Answer by Lisa L. Watts:
I have done some teaching related to anthropology, and here is what I would suggest.
– Start with an introduction to the BIG concepts that drive anthropological thinking, like culture, context and situation, as well as emic/etic or inside out or outside in approaches. Also, thick description, deep hanging out, establishing camaraderie, subjectivity, observer effects, etc. I'd also cover social science more broadly and how it differs from 'hard' or physical science (I come from the socio-cultural perspective mainly). Also, core areas of focus like kinship and social networks, etc. Being an anthropologist is a lot about the scientific world-view we support, so getting students into the right epistemic frame for understanding the anthropological perspective is really important.
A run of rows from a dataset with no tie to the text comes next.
(** Column [j] of the projected gradient against column [j] of the
    normalised weight, whatever the norm of the weight column. *)
Lemma projected_column_dot (m j : nat) (grad weight : mat) :
  rows_of m grad -> rows_of m weight -> length grad = length weight ->
  (j < m)%nat ->
  let u := col j (normalize_dim0 weight) in
  let s := rsum (map2 Rmult (col j grad) u) in
  nth j (sum_dim0 (ewise Rmult (remove_parallel_component grad weight)
                               (normalize_dim0 weight))) 0
  = s - s * rsum (map (fun x => x * x) u).
Proof.
  intros Hg Hw Hlen Hj.
  pose proof (rows_of_normalize_dim0 m weight Hw) as HU.
  destruct grad as [|g0 grad'] eqn:Eg.
  { destruct weight; [|discriminate]. cbn. destruct j; ring. }
  rewrite <- Eg in *. intros u s.
  assert (Hne : ewise Rmult grad (normalize_dim0 weight) <> []).
  { subst grad. destruct weight as [|w0 weight']; [discriminate|].
    discriminate. }
  assert (Hsv : length (sum_dim0 (ewise Rmult grad (normalize_dim0 weight)))
                = m)
    by (apply length_sum_dim0; auto using rows_of_ewise).
  assert (Hproj :
    rows_of m (bcast (fun u s => s * u) (normalize_dim0 weight)
                 (sum_dim0 (ewise Rmult grad (normalize_dim0 weight)))))
    by (apply rows_of_bcast; auto).
  unfold remove_parallel_component.
  rewrite (nth_sum_dim0 m) by (auto using rows_of_ewise).
  rewrite (col_ewise Rmult m) by (auto using rows_of_ewise).
  rewrite (col_ewise Rminus m) by auto.
  rewrite (col_bcast (fun u s => s * u) m) by auto.
  rewrite (nth_sum_dim0 m) by (auto using rows_of_ewise).
  rewrite (col_ewise Rmult m) by auto.
  fold u. fold s.
  rewrite map2_projected, rsum_map2_minus_scal; [reflexivity|].
  unfold u. unfold normalize_dim0, bcast, col.
  rewrite !length_map. exact Hlen.
Qed.

Lemma length_ewise (g : R -> R -> R) (X Y : mat) :
  length (ewise g X Y) = Nat.min (length X) (length Y).
Proof. unfold ewise. apply length_map2. Qed.

Lemma length_normalize_dim0 (W : mat) :
  length (normalize_dim0 W) = length W.
Proof. unfold normalize_dim0, bcast. apply length_map. Qed.

Lemma rows_of_remove_parallel (m : nat) (grad weight : mat) :
  rows_of m grad -> rows_of m weight -> grad <> [] -> weight <> [] ->
  rows_of m (remove_parallel_component grad weight).
Proof.
  intros Hg Hw Hgn Hwn. unfold remove_parallel_component.
  pose proof (rows_of_normalize_dim0 m weight Hw) as HU.
  apply rows_of_ewise; [exact Hg|].
  apply rows_of_bcast; [exact HU|].
  apply length_sum_dim0; [now apply rows_of_ewise|].
  destruct grad; [congruence|]. destruct weight; [congruence|]. discriminate.
Qed.

(** Column [j] of the projected gradient: the gradient column minus [s]
    times the normalised weight column, [s] being their product. *)
Lemma col_remove_parallel (m j : nat) (grad weight : mat) :
  rows_of m grad -> rows_of m weight -> grad <> [] -> weight <> [] ->
  (j < m)%nat ->
  let u := col j (normalize_dim0 weight) in
  let s := rsum (map2 Rmult (col j grad) u) in
  col j (remove_parallel_component grad weight)
  = map2 (fun a b => a - s * b) (col j grad) u.
Proof.
  intros Hg Hw Hgn Hwn Hj u s.
  pose proof (rows_of_normalize_dim0 m weight Hw) as HU.
  assert (Hne : ewise Rmult grad (normalize_dim0 weight) <> []).
  { destruct grad; [congruence|]. destruct weight; [congruence|].
    discriminate. }
  assert (Hsv : length (sum_dim0 (ewise Rmult grad (normalize_dim0 weight)))
                = m)
    by (apply length_sum_dim0; auto using rows_of_ewise).
  unfold remove_parallel_component.
  rewrite (col_ewise Rminus m)
    by (auto; apply rows_of_bcast; auto).
  rewrite (col_bcast (fun u s => s * u) m) by auto.
  rewrite (nth_sum_dim0 m) by (auto using rows_of_ewise).
  rewrite (col_ewise Rmult m) by auto.
  fold u. fold s. now rewrite map2_map_r.
Qed.

Lemma map2_times_projected (s : R) (g : vec) :
  forall u,
    map2 Rmult (map2 (fun a b => a - s * b) g u) u =
    map2 (fun a b => (a - s * b) * b) g u.
Proof.
  induction g as [|a g IH]; intros [|b u]; cbn [map2]; auto.
  now rewrite IH.
Qed.

(** C5, amended: for a gradient and a weight of the same shape, in every
    column [j] whose weight column has L2 norm at least the [eps] of
    [F.normalize], the projection removes exactly the parallel component:
    the normalised weight column is the weight column divided by its norm,
    a unit vector [u]; the output column is the gradient column [g] minus
    [(g . u) u]; and the output column dotted with [u] is zero. *)
Theorem projection_removes_parallel_component
  (m j : nat) (grad weight : mat) :
  rows_of m grad -> rows_of m weight -> length grad = length weight ->
  (j < m)%nat ->
  normalize_eps <= nth j (vector_norm_dim0 weight) 0 ->
  let g := col j grad in
  let unit_w :=
    map (fun x => x / nth j (vector_norm_dim0 weight) 0) (col j weight) in
  let out := remove_parallel_component grad weight in
  dot unit_w unit_w = 1 /\
  col j (normalize_dim0 weight) = unit_w /\
  col j out = map2 (fun a b => a - dot g unit_w * b) g unit_w /\
  dot (col j out) unit_w = 0 /\
  nth j (sum_dim0 (ewise Rmult out (normalize_dim0 weight))) 0 = 0.
Proof.
  intros Hg Hw Hlen Hj Hnorm g unit_w out.
  pose proof normalize_eps_pos as He.
  assert (HU : col j (normalize_dim0 weight) = unit_w).
  { rewrite (col_normalize_dim0 m) by assumption. unfold unit_w.
    now rewrite Rmax_left by exact Hnorm. }
  assert (H1 : dot unit_w unit_w = 1).
  { unfold dot. rewrite map2_diag. unfold unit_w.
    pose proof (unit_after_division (col j weight)) as Hunit.
    cbv zeta in Hunit.
    rewrite (nth_vector_norm_dim0 m) in * by assumption.
    rewrite Rmax_left in Hunit by exact Hnorm. now apply Hunit. }
  assert (Hcol : col j out
                 = map2 (fun a b => a - dot g unit_w * b) g unit_w).
  { unfold out, g. destruct grad as [|g0 grad'] eqn:Eg.
    - destruct weight; [|discriminate]. reflexivity.
    - rewrite <- Eg in *.
      assert (Hgn : grad <> []) by (subst grad; discriminate).
      assert (Hwn : weight <> [])
        by (intros ->; subst grad; discriminate).
      rewrite (col_remove_parallel m) by assumption.
      rewrite HU. reflexivity. }
  assert (Hdot : dot (col j out) unit_w = 0).
  { rewrite Hcol. unfold dot at 1.
    rewrite map2_times_projected, rsum_map2_minus_scal.
    - unfold dot in H1. rewrite map2_diag in H1. rewrite H1.
      fold (dot g unit_w). ring.
    - unfold g, unit_w, col. now rewrite !length_map. }
  repeat split; try assumption.
  unfold out. rewrite (projected_column_dot m) by assumption.
  rewrite HU. unfold dot in H1. rewrite map2_diag in H1. rewrite H1. ring.
Qed.

Lemma tiny_weight_norm :
  nth 0 (vector_norm_dim0 tiny_weight) 0 = normalize_eps / 2.
Proof.
  pose proof normalize_eps_pos as He.
  rewrite (nth_vector_norm_dim0 1) by (repeat constructor).
  cbn. rewrite Rplus_0_r. apply sqrt_square. lra.
Qed.

Lemma three_four_norm :
  nth 0 (vector_norm_dim0 [[3]; [4]]) 0 = 5.
Proof.
  rewrite (nth_vector_norm_dim0 1) by (repeat constructor).
  cbn. replace (3 * 3 + (4 * 4 + 0)) with (5 * 5) by ring.
  apply sqrt_square. lra.
Qed.

Lemma projection_removes_parallel_component_witness :
  (rows_of 1 [[1]; [0]] /\ rows_of 1 [[3]; [4]] /\
   normalize_eps <= nth 0 (vector_norm_dim0 [[3]; [4]]) 0) /\
  (let g := col 0 [[1]; [0]] in
   let unit_w :=
     map (fun x => x / nth 0 (vector_norm_dim0 [[3]; [4]]) 0)
         (col 0 [[3]; [4]]) in
   let out := remove_parallel_component [[1]; [0]] [[3]; [4]] in
   dot unit_w unit_w = 1 /\
   col 0 (normalize_dim0 [[3]; [4]]) = unit_w /\
   col 0 out = map2 (fun a b => a - dot g unit_w * b) g unit_w /\
   dot (col 0 out) unit_w = 0 /\
   nth 0 (sum_dim0 (ewise Rmult out (normalize_dim0 [[3]; [4]]))) 0 = 0) /\
  col 0 (remove_parallel_component [[1]; [0]] [[3]; [4]])
  = [16 / 25; - (12 / 25)].
Proof.
  assert (Hg : rows_of 1 [[1]; [0]]) by (repeat constructor).
  assert (Hw : rows_of 1 [[3]; [4]]) by (repeat constructor).
  assert (Hn : normalize_eps <= nth 0 (vector_norm_dim0 [[3]; [4]]) 0).
  { rewrite three_four_norm. pose proof normalize_eps_pos.
    assert (normalize_eps <= / 1).
    { unfold normalize_eps. apply Rinv_le_contravar; [lra|].
      apply IZR_le. discriminate. }
    lra. }
  pose proof (projection_removes_parallel_component 1 0 [[1]; [0]]
                [[3]; [4]] Hg Hw eq_refl Nat.lt_0_1 Hn) as H.
  split; [auto|]. split; [exact H|].
  cbv zeta in H. destruct H as (_ & _ & Hcol & _).
  rewrite Hcol, three_four_norm. unfold dot. cbn.
  f_equal; [field|]. f_equal. field.
Defined.
(** X12.  [notifyInverseOfDematerialization] does nothing when the inverse
    edge was never materialized, and nothing when a to-one inverse already
    points at another identity; it raises when the inverse edge is implicit;
    in the remaining cases it is [removeDematerializedInverse] on the inverse
    edge. *)
Theorem notifyInverseOfDematerialization_cases (g : Graph)
    (inverseIdentifier identifier : StableRecordIdentifier) (inverseKey : string)
    (silenceNotifications : bool) :
  (has g inverseIdentifier inverseKey = false ->
   notifyInverseOfDematerialization g inverseIdentifier inverseKey identifier
     silenceNotifications = Ok g)
  ∧ (∀ a r other,
       inverseKey ≠ "" ->
       registered g inverseIdentifier inverseKey = Some a ->
       heap g !! a = Some (Resource r) ->
       ResourceEdge.localState r = Some other -> other ≠ identifier ->
       notifyInverseOfDematerialization g inverseIdentifier inverseKey identifier
         silenceNotifications = Ok g)
  ∧ (∀ a i,
       registered g inverseIdentifier inverseKey = Some a ->
       heap g !! a = Some (Implicit i) ->
       ∃ msg, notifyInverseOfDematerialization g inverseIdentifier inverseKey identifier
                silenceNotifications = Err msg)
  ∧ (∀ a e,
       inverseKey ≠ "" ->
       registered g inverseIdentifier inverseKey = Some a ->
       heap g !! a = Some e -> isImplicitEdge e = false ->
       (∀ r, e = Resource r ->
             ResourceEdge.localState r = None
             ∨ ResourceEdge.localState r = Some identifier) ->
       notifyInverseOfDematerialization g inverseIdentifier inverseKey identifier
         silenceNotifications
       = Ok (removeDematerializedInverse g a identifier silenceNotifications)).
Proof.
  unfold notifyInverseOfDematerialization. split; [by intros ->|].
  assert (∀ a, registered g inverseIdentifier inverseKey = Some a ->
               has g inverseIdentifier inverseKey = true) as Hhas
    by (intros a Ha; apply has_registered; eauto).
  split; [|split].
  - intros a r other Hname Hreg Ha Hlocal Hother.
    rewrite (Hhas a Hreg), (get_hit g inverseIdentifier inverseKey a) by done.
    simpl. rewrite Ha, Hlocal. simpl.
    rewrite bool_decide_eq_false_2; [done|]. intros [= ->]. done.
  - intros a i Hreg Ha. rewrite (Hhas a Hreg). simpl.
    destruct (decide (inverseKey = "")) as [->|Hname]; [simpl; eauto|].
    rewrite (get_hit g inverseIdentifier inverseKey a) by done. simpl. rewrite Ha. eauto.
  - intros a e Hname Hreg Ha Himpl Hlocal.
    rewrite (Hhas a Hreg), (get_hit g inverseIdentifier inverseKey a) by done.
    simpl. rewrite Ha. destruct e as [r|c|i]; [| done | discriminate].
    destruct (Hlocal r eq_refl) as [Hl|Hl]; rewrite Hl; simpl; [done|].
    by rewrite bool_decide_eq_true_2.
Qed.


(** X14.  When [removeCompletelyFromInverse] returns, the edge it was given
    is still the same object of the same shape, and: a to-one edge has a
    null [localState], and a null [remoteState] as well when it is
    synchronous; a synchronous to-many edge holds no identity in either
    layer or membership set; an implicit edge has no members. *)
Theorem removeCompletelyFromInverse_own_edge (g g' : Graph) (relationship : Address)
    (rel : GraphEdge) :
  heap g !! relationship = Some rel ->
  removeCompletelyFromInverse g relationship = Ok g' ->
  ∃ rel',
    heap g' !! relationship = Some rel' ∧ sameShape rel rel'
    ∧ match rel' with
      | Resource r' =>
          ResourceEdge.localState r' = None
          ∧ (isAsync (edgeDefinition rel) = false -> ResourceEdge.remoteState r' = None)
      | Collection _ => isAsync (edgeDefinition rel) = false -> referenced rel' = []
      | Implicit _ => referenced rel' = []
      end.
Proof.
  intros Ha. unfold removeCompletelyFromInverse. rewrite Ha.
  intros Hrun. apply bind_Ok in Hrun as (g1 & Hloop & Hrest).
  assert (dematerializes g g1) as (_ & _ & Hkeep & _).
  { revert Hloop. unfold forAllRelatedIdentifiers. apply dematerializes_forEach.
    intros g2 y g3. destruct (has g2 y (inverseKey (edgeDefinition rel))) eqn:Hhas;
      [|intros [= <-]; apply dematerializes_refl].
    intros Hstep. apply bind_Ok in Hstep as ([b g4] & Hget & [= <-]).
    apply get_of_has in Hget as [-> _]; [|done].
    apply (dematerializes_modifyEdge g2 b
             (fun e => removeIdentifierCompletely e (edgeIdentifier rel))).
    intros e. apply sameShape_removeIdentifierCompletely. }
  destruct (Hkeep relationship rel Ha) as (e1 & He1 & Hshape).
  pose proof Hshape as (_ & _ & Hone & Hmany).
  destruct rel as [r|c|i]; simpl in Hrest.
  - destruct e1 as [r1|c1|i1]; try discriminate. injection Hrest as <-.
    destruct (isAsync (ResourceEdge.definition r)) eqn:Hasync; simpl.
    + eexists. rewrite list_lookup_alter_eq, He1. simpl. split; [done|].
      split; [by destruct Hshape as (?&?&?&?)|]. simpl. split; [done | congruence].
    + eexists. rewrite !list_lookup_alter_eq, He1. simpl. split; [done|].
      split; [by destruct Hshape as (?&?&?&?)|]. simpl. done.
  - destruct e1 as [r1|c1|i1]; try discriminate.
    destruct (isAsync (CollectionEdge.definition c)) eqn:Hasync; simpl in Hrest;
      injection Hrest as <-.
    + exists (Collection c1). split; [done|]. split; [done|]. simpl. congruence.
    + eexists. simpl. rewrite list_lookup_alter_eq, He1. simpl. split; [done|].
      split; [by destruct Hshape as (?&?&?&?)|]. done.
  - destruct e1 as [r1|c1|i1]; try discriminate. injection Hrest as <-.
    eexists. simpl. rewrite list_lookup_alter_eq, He1. simpl. split; [done|].
    split; [by destruct Hshape as (?&?&?&?)|]. done.
Qed.

End Inverses.

(** ** More on unloading *)

Section Retention.
Context {env : Collaborators}.
Lemma get_cars_mileage_than_spec_witness :
  CarsService.get_cars_mileage_than Samples.fleet (PInt 5000)
  = Ok [Samples.car "X" 100 7000; Samples.car "X" 50 9000]
  /\ exists found,
       CarsService.get_cars_mileage_than Samples.fleet (PInt 5000) = Ok found
       /\ Forall (fun car => 5000 < CarsService.mileage car) found.
Proof.
  split; [reflexivity|].
  destruct (get_cars_mileage_than_spec Samples.fleet (PInt 5000))
    as (_ & _ & H).
  destruct (H eq_refl ltac:(simpl; lia)) as (found & Hf & _ & Hall & _).
  exists found. split; [exact Hf | exact Hall].
Defined.

(** C9, as stated, fails: a mean beyond the range of a float makes the
    division raise. *)
Lemma get_statistic_price_mileage_overflow :
  CarsService.get_statistic_price_mileage Samples.priceless
  = Raise OverflowError.
Proof. vm_compute. reflexivity. Qed.

(** C9 (amended).  On the empty collection [get_statistic_price_mileage]
    returns zero six times and does not raise.  On a non-empty collection
    whose mean price and mean mileage are within the range of a float
    (below 2^1024 - 2^970 in absolute value) it returns the least and the
    greatest of the prices and of the mileages, and for the mean of each
    the float the division returns: a double with the sign of the sum,
    than which no double is nearer to the exact mean.  Outside that
    range it raises [OverflowError]. *)
Theorem get_statistic_price_mileage_spec :
  CarsService.get_statistic_price_mileage []
  = Ok {| CarsService.of_price := CarsService.zero_stats;
          CarsService.of_mileage := CarsService.zero_stats |}
  /\ CarsService.zero_stats
     = {| CarsService.avg := CarsService.Int 0;
          CarsService.min := 0; CarsService.max := 0 |}
  /\ forall cars,
       cars <> [] ->
       let prices := map CarsService.price cars in
       let mileages := map CarsService.mileage cars in
       (mean_in_range prices -> mean_in_range mileages ->
        exists st,
          CarsService.get_statistic_price_mileage cars = Ok st
          /\ CarsService.describes (CarsService.of_price st) prices
          /\ CarsService.describes (CarsService.of_mileage st) mileages)
       /\ (~ (mean_in_range prices /\ mean_in_range mileages) ->
           CarsService.get_statistic_price_mileage cars
           = Raise OverflowError).
Proof.
  split; [reflexivity|]. split; [reflexivity|].
  intros cars Hne prices mileages.
  assert (Hp : prices <> []) by (apply map_not_nil; exact Hne).
  assert (Hm : mileages <> []) by (apply map_not_nil; exact Hne).
  unfold CarsService.get_statistic_price_mileage.
  destruct cars as [|c cars]; [congruence|].
  fold prices mileages. split.
  - intros Rp Rm.
    destruct (stats_of_describes prices Hp Rp) as (p & -> & Dp).
    destruct (stats_of_describes mileages Hm Rm) as (m & -> & Dm).
    simpl. eexists. split; [reflexivity|]. split; assumption.
  - intros Hn.
    assert (Dp : mean_in_range prices \/ ~ mean_in_range prices)
      by (unfold mean_in_range; lia).
    destruct Dp as [Rp|Rp].
    + destruct (stats_of_describes prices Hp Rp) as (p & -> & _). simpl.
      rewrite stats_of_overflow; [reflexivity | exact Hm | tauto].
    + rewrite stats_of_overflow by assumption. reflexivity.
Qed.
– Defining the various branches of anthropology – socio-cultural, physical, archaeology, paleontology, evolutionary biology, cyborg anthropology, food anthropology, medical anthropology, applied anthropology, primate studies, linguistics, etc. and discussing some of the merits/challenges of each.
– Coverage of the core methods used by anthropologists (ethnography, virtual ethnography, visual ethnography, participant observation, qualitative research, quantitative research, etc.). Modern examples are great as these methods are constantly evolving.
– Evaluation of some case studies of anthropological approaches used in academic work, commercial work, etc. I would start with contemporary projects rather than diving too deep into the projects that fueled anthropological roots. Cover the Proctor and Gamble project that led to the Swiffer, ethnographies of progress, social change fueled by fieldwork, modern paleontological discoveries, etc. Sorry, but some of the old stuff is so, so dry and really out of date (especially the fossil record, primate studies, colonial nostalgia, etc).
– Finally, I would cover the history of anthropology. I think too many courses start with that stuff, and while useful context, I think it's better to start with 'how is anthropology useful and utilized today?'. I also think the driving concepts can be de-coupled from the anthropologists that pioneered them, at least in the beginning. Once the concepts are internalized, the history and specific work (and responses to the work) of say, Malinowski and Mead, are better understood.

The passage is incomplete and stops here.